Una donna potente, sconvolgente. Imprevedibile. È un ritratto di donna come raramente se ne sono viste nel cinema italiano, quello che disegna Elena Gigliotti nel film “L’invenzione della neve“, presentato a Venezia alle Giornate degli Autori, e in questi giorni nelle sale italiane – ieri presentato a Firenze, dalla protagonista insieme al regista e a parte del cast.
È il ritratto di una donna ferita, istintiva, manipolatrice, seduttrice, prepotente, forte e fragile.
Una donna che ha tatuata sulla schiena una tigre – e l’attrice se l’è tatuata davvero, legando vita e cinema – e che reagisce in maniera selvaggia, ferina al dramma, alla tragedia che sta vivendo: dopo una separazione, le è permesso di vedere la figlia solo una volta ogni quindici giorni. Ma la situazione può ancora peggiorare: la sua instabilità psicologica, la mancanza di un lavoro stabile, il suo continuo oscillare fra la dolcezza e gli scatti d’ira.
La protagonista Elena Gigliotti
Elena Gigliotti ha una formazione teatrale: ha studiato recitazione al Teatro Stabile di Genova, poi ha proseguito attraverso laboratori con Giancarlo Sepe, Valerio Binasco, Emma Dante, Gabriele Vacis. È stata scelta da Vittorio Moroni al termine di un casting quasi ossessivo, con provini infiniti. Poi il regista ha chiesto a lei, come agli altri attori, di “mescolare il loro Dna con quelli del personaggio“.
Tradotto: mettere nel personaggio molto di sé, fino ad appropriarsene, fino a rendere carne viva la pagina della sceneggiatura. Lei lo ha fatto. Ha creato la sua Carmen: una donna che fa cose discutibili, spiacevoli, sgradevoli. Eppure, riusciamo a vedere anche con i suoi occhi: fa paura, Carmen, quando sembra fuori controllo.

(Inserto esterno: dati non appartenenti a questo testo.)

(** Lines 113-138, on the decoded event: check the envelope, normalise the
    timestamp, build the batch; then [persist]. *)
Definition handle_decoded (tenant message : string) (data : pyval) : M unit :=
  log DEBUG ("got data event " ++ message) ;;;
  metadata <- lift (py_get data "metadata" VNone) ;;
  if is_None metadata then
    log ERROR "Received event has no metadata associated with it. Ignoring"
  else
    device_id <- lift (py_get metadata "deviceid" VNone) ;;
    if is_None device_id then
      log ERROR "Received event cannot be traced to a valid device. Ignoring"
    else
      raw <- lift (py_get metadata "timestamp" VNone) ;;
      timestamp <- parse_datetime raw ;;
      attrs <- lift (py_get data "attrs" (VDict [])) ;;
      keys <- lift (py_keys attrs) ;;
      docs <- for_each keys
                (fun attr =>
                   a <- lift (py_getitem data "attrs") ;;
                   v <- lift (py_getitem a attr) ;;
                   ret (AttrDoc attr v device_id timestamp)) ;;
      device_status <- lift (py_get metadata "status" VNone) ;;
      let docs :=
        if is_None device_status then docs
        else (docs ++ [StatusDoc device_status device_id timestamp])%list in
      persist tenant device_id docs.

(** [handle_event_data(self, tenant, message)] *)
Definition handle_event_data (tenant message : string) : M unit :=
  decoded <- decode_event message ;;
  match decoded with
  | None => ret tt
  | Some data => handle_decoded tenant message data
  end.

(** [handle_event_devices(self, tenant, message)] *)
Definition handle_event_devices (tenant message : string) : M unit :=
  data <- lift (json_loads message) ;;
  log INFO ("got device event " ++ py_str data) ;;;
  ev <- lift (py_getitem data "event") ;;
  if ne_str ev "configure" then
    meta <- lift (py_getitem data "meta") ;;
    service <- lift (py_getitem meta "service") ;;
    d <- lift (py_getitem data "data") ;;
    id <- lift (py_getitem d "id") ;;
    create_indexes (py_str service ++ "_" ++ py_str id)
  else
    new_message <- parse_message data ;;
    handle_event_data tenant new_message.

End Methods.

(** ** Observing a run *)

Section Observations.
Context {RT : Runtime}.

Definition is_log (ev : pyevent) : bool :=
  match ev with
  | Log _ _ => true
  | _ => false
  end.

(** The calls on the store, in order, with the logger calls dropped. *)
Definition db_calls (t : list pyevent) : list pyevent :=
  filter (fun ev => negb (is_log ev)) t.

(** What the loop of [handle_event_data] collects from the dictionary
    [attrs]: one attribute document per key, in key order. *)
Definition attribute_documents (attrs : list (string * pyval)) (device_id : pyval)
  (ts : datetime) : list pydoc :=
  map (fun attr => AttrDoc attr (dict_get attr attrs VNone) device_id ts)
    (dict_keys attrs).

(** What the status branch adds: one status document unless the status is
    [None]. *)
Definition status_documents (status device_id : pyval) (ts : datetime) : list pydoc :=
  if is_None status then [] else [StatusDoc status device_id ts].

(** The store calls a batch causes: one [insert_many], or none when the batch
    is empty. *)
Definition batch_calls (coll : string) (docs : list pydoc) : list pyevent :=
  match docs with
  | [] => []
  | _ :: _ => [InsertMany coll docs]
  end.

(** [w'] is [w] after some logger calls and nothing else. *)
Definition log_only (w w' : world) : Prop :=
  db w' = db w /\ clk w' = clk w /\
  exists logs, trace w' = (trace w ++ logs)%list /\ db_calls logs = [].

(** [w'] is [w] after some logger calls and some [insert_many] calls on the
    collection [coll], and nothing else. *)
Definition writes_into (coll : string) (w w' : world) : Prop :=
  clk w' = clk w /\
  exists evs, trace w' = (trace w ++ evs)%list /\
    Forall (fun ev => match ev with
                      | Log _ _ => True
                      | InsertMany c _ => c = coll
                      | CreateIndex _ _ => False
                      end) evs.

(** Every run of [m] moves the world along [R]. *)
Definition steps {A : Type} (R : world -> world -> Prop) (m : M A) : Prop :=
  forall w, R w (snd (m w)).

(** A computation that only logs. *)
Definition quiet {A : Type} (m : M A) : Prop := steps log_only m.

(** Two worlds that agree on everything but the logger calls made so far. *)
Definition sim (w1 w2 : world) : Prop :=
  db w1 = db w2 /\ clk w1 = clk w2 /\ db_calls (trace w1) = db_calls (trace w2).

(** Two computations that, from such worlds, end alike and in such worlds. *)
Definition related {A : Type} (m1 m2 : M A) : Prop :=
  forall w1 w2, sim w1 w2 ->
    fst (m1 w1) = fst (m2 w2) /\ sim (snd (m1 w1)) (snd (m2 w2)).

End Observations.

(** ** A reference runtime

    An executable instance of [Runtime], used to run the handlers on concrete
    events: decimal fractions for floats, microseconds since the epoch for
    instants and for the clock, a JSON reader and writer for the subset of
    JSON without exponents and unicode escapes, an ISO date reader, and a
    store that records indexes and documents and fails when it is offline. *)

Module Reference.

(** [mant * 10^(-scale)] *)
Record dec : Type := mk_dec { mant : Z; scale : nat }.

Definition pow10 (n : nat) : Z := 10 ^ Z.of_nat n.

(** Nearest integer to [num / den], ties to even ([den > 0]). *)
Definition round_div (num den : Z) : Z :=
  let q := num / den in
  let r := num mod den in
  if (2 * r >? den) || ((2 * r =? den) && Z.odd q) then q + 1 else q.

Definition dq : ascii := ascii_of_nat 34.
Definition backslash : ascii := ascii_of_nat 92.
Definition newline : ascii := ascii_of_nat 10.

Definition digit_of (c : ascii) : option Z :=
  let n := Z.of_nat (nat_of_ascii c) in
  if (48 <=? n) && (n <=? 57) then Some (n - 48) else None.

(** The longest run of digits at the head of [cs]: its value from [acc], how
    many digits were read, and the rest. *)
Fixpoint read_digits (cs : list ascii) (acc : Z) (n : nat) : Z * nat * list ascii :=
  match cs with
  | c :: cs' =>
      match digit_of c with
      | Some d => read_digits cs' (10 * acc + d) (S n)
      | None => (acc, n, cs)
      end
  | [] => (acc, n, [])
  end.

(** An optional sign, digits, and an optional fraction. *)
Definition read_number (cs : list ascii) : option (value dec * list ascii) :=
  let '(neg, cs1) :=
    match cs with
    | c :: r => if Ascii.eqb c "-" then (true, r) else (false, cs)
    | [] => (false, cs)
    end in
  let sign := if neg : bool then (-1) else 1 in
  match read_digits cs1 0 0 with
  | (_, O, _) => None
  | (i, _, c :: cs2) =>
      if Ascii.eqb c "." then
        match read_digits cs2 i 0 with
        | (_, O, _) => None
        | (m, k, cs3) => Some (VFloat (mk_dec (sign * m) k), cs3)
        end
      else Some (VInt (sign * i), c :: cs2)
  | (i, _, []) => Some (VInt (sign * i), [])
  end.

Definition drop_plus (cs : list ascii) : list ascii :=
  match cs with
  | c :: r => if Ascii.eqb c "+" then r else cs
  | [] => cs
  end.

Definition int_of_str (s : string) : option Z :=
  match read_number (drop_plus (list_ascii_of_string s)) with
  | Some (VInt z, []) => Some z
  | _ => None
  end.

Definition float_of_str (s : string) : option dec :=
  match read_number (drop_plus (list_ascii_of_string s)) with
  | Some (VInt z, []) => Some (mk_dec z 0)
  | Some (VFloat f, []) => Some f
  | _ => None
  end.

Fixpoint digits_of (fuel : nat) (n : Z) (acc : string) : string :=
  match fuel with
  | O => acc
  | S fuel' =>
      let acc' := String (ascii_of_nat (48 + Z.to_nat (n mod 10))) acc in
      if n <? 10 then acc' else digits_of fuel' (n / 10) acc'
  end.

Definition show_nat (n : Z) : string :=
  digits_of (S (Z.to_nat (Z.log2 n))) n "".

Definition show_Z (z : Z) : string :=
  if z <? 0 then "-" ++ show_nat (- z) else show_nat z.

Fixpoint zeros (n : nat) : string :=
  match n with
  | O => ""
  | S n' => String "0" (zeros n')
  end.

Definition show_dec (f : dec) : string :=
  let ds := show_nat (Z.abs (mant f)) in
  let ds := zeros (S (scale f) - String.length ds) ++ ds in
  let cut := (String.length ds - scale f)%nat in
  let frac := match scale f with O => "0" | _ => substring cut (scale f) ds end in
  (if mant f <? 0 then "-" else "") ++ substring 0 cut ds ++ "." ++ frac.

Ma stai dalla sua parte, quando capisci che sono gli altri a cercare di tenerla lontano, di renderla “inoffensiva”.
È un film strano, caotico e affascinante, “L’invenzione della neve”. Mescola un realismo spietato e toni fiabeschi, con alcuni intermezzi in cui letteralmente “vediamo” i pensieri della protagonista, con le immagini di animazione di Gianluigi Toccafondo, un fuoriclasse dell’animazione italiana, con le sue figure fluttuanti.
Il film: un ritratto sulla complessità femminile
Le riprese sono state effettuate in appena 18 giorni, e si compongono di sei lunghissimi piani sequenza. Senza stacchi, senza tagli. Anche l’errore doveva diventare un’opportunità per gli attori: l’importante era non fermarsi, non uscire da quella intensità, da quella tensione che Elena Gigliotti mantiene in tutto il film, e fa vivere a noi spettatori.

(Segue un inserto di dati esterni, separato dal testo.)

(** * Policy canonicalisation and chain lifecycle of romana-core

A shallow embedding of [pkg/util/policy/hasher/types.go] (the
canonical form of a policy used for hashing) and of the firewall
chain manager exercised by the agent's firewall tests.

Go values are modelled as follows.
- [uint] and [uint64] are 64-bit unsigned integers: a value is an [N]
  and subtraction wraps modulo [2^64].
- A [string] is a [string]; Go compares strings bytewise, which is
  [String.ltb].
- A slice is a [list] in the value-level model (a nil slice and an
  empty slice are both [[]]).  The in-place behaviour of [sort.Sort]
  on a shared backing array is the subject of [Module Mem] below,
  where slices are references into a store.
- [sort.Sort] belongs to the Go standard library.  It enters the
  development through its contract (section variables), and through
  [insertionSort], the routine the library runs on short slices. *)

From Stdlib Require Import NArith ZArith List String Ascii Lia DecimalString.
From stdpp Require Import base list sorting gmap strings.

Local Open Scope string_scope.
Local Open Scope N_scope.
Local Open Scope list_scope.

(** ** Go primitives *)

Module Go.

(** Width of [uint] on the 64-bit targets the agent is built for. *)
Definition uint_bits : N := 64.
Definition uint_mod : N := 2 ^ uint_bits.

(** [a - b] on [uint]: the result wraps around. *)
Definition uint_sub (a b : N) : N :=
  Z.to_N ((Z.of_N a - Z.of_N b) mod Z.of_N uint_mod).

(** [fmt.Sprintf("%d", n)] for an unsigned [n]. *)
Definition fmt_d (n : N) : string := NilEmpty.string_of_uint (N.to_uint n).

(** [fmt.Sprintf("%t", b)]. *)
Definition fmt_t (b : bool) : string := if b then "true" else "false".

(** Repeated [result += s] over a slice. *)
Definition concat (l : list string) : string := foldr String.app "" l.

End Go.

(** ** The contract of sort.Sort

[sort.Sort(data)] reorders [data] using only [data.Less] and
[data.Swap].  For the slice types of this package [Less(i, j)] depends
on the two elements alone, so a sort is a function of the element
comparison and the list. *)

Definition sorter : Type := forall A : Type, (A -> A -> bool) -> list A -> list A.

(** [Less] must be a strict weak ordering for [sort.Sort] to promise
    anything. *)
Record StrictWeak {A : Type} (less : A -> A -> bool) : Prop := {
  sw_asym : forall x y, less x y = true -> less y x = false;
  sw_negtrans : forall x y z, less y x = false -> less z y = false -> less z x = false
}.

(** Ascending order "as determined by the Less method": no element is
    less than one that precedes it. *)
Definition notAfter {A : Type} (less : A -> A -> bool) : relation A :=
  fun x y => less y x = false.

Definition ascending {A : Type} (less : A -> A -> bool) (l : list A) : Prop :=
  StronglySorted (notAfter less) l.

(** The three properties of [sort.Sort] used below.  The first two are
    its documented contract.  The third (a sorted slice is left as it
    is) holds of [insertionSort] and of the pattern-defeating quicksort
    that [sort.Sort] has been since Go 1.19: neither swaps when no element
    is less than its predecessor. *)
Definition sort_permutes (sort : sorter) : Prop :=
  forall (A : Type) (less : A -> A -> bool) (l : list A), sort A less l ≡ₚ l.

Definition sort_ascends (sort : sorter) : Prop :=
  forall (A : Type) (less : A -> A -> bool) (l : list A),
    StrictWeak less -> ascending less (sort A less l).

Definition sort_keeps_sorted (sort : sorter) : Prop :=
  forall (A : Type) (less : A -> A -> bool) (l : list A),
    ascending less l -> sort A less l = l.

(** ** insertionSort

<<
func insertionSort(data Interface, a, b int) {
    for i := a + 1; i < b; i++ {
        for j := i; j > a && data.Less(j, j-1); j-- {
            data.Swap(j, j-1)
        }
    }
}
>>
[sort.Sort] runs exactly this on a slice of at most 6 elements in every
Go release.  The sorted prefix [data[a..i)] is kept reversed, so that
its head is [data[j-1]]. *)

Section InsertionSort.
Context {A : Type} (less : A -> A -> bool).

(** The inner loop: [x] moves left past every element it is less than. *)
Fixpoint sink (x : A) (rprefix : list A) : list A :=
  match rprefix with
  | [] => [x]
  | y :: rest => if less x y then y :: sink x rest else x :: rprefix
  end.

“Carmen è complessa, difficile da giudicare”, dice l’attrice. “Abbiamo lavorato molto sull’essere ‘animale’ di questa donna, partendo dalla figura della tigre che ho tatuato realmente sulla mia schiena. Faccio fatica, adesso, a capire dove finisce Carmen e dove finisce Elena. Carmen è una tigre chiusa in una gabbia: ma quando esce si difende”.
Ci sono delle scene possenti, disturbanti, che vanno dritte dentro la storia del cinema recente più coraggioso: come il lungo dialogo in cui Carmen mette sotto pressione la nuova compagna del marito, in un misto di complicità, minacce, rivelazioni, finte carinerie, perfidie. “L’invenzione della neve” è un film fatto di contraddizioni e il personaggio di donna che ci consegna è un omaggio sontuoso, e drammatico, alla complessità femminile.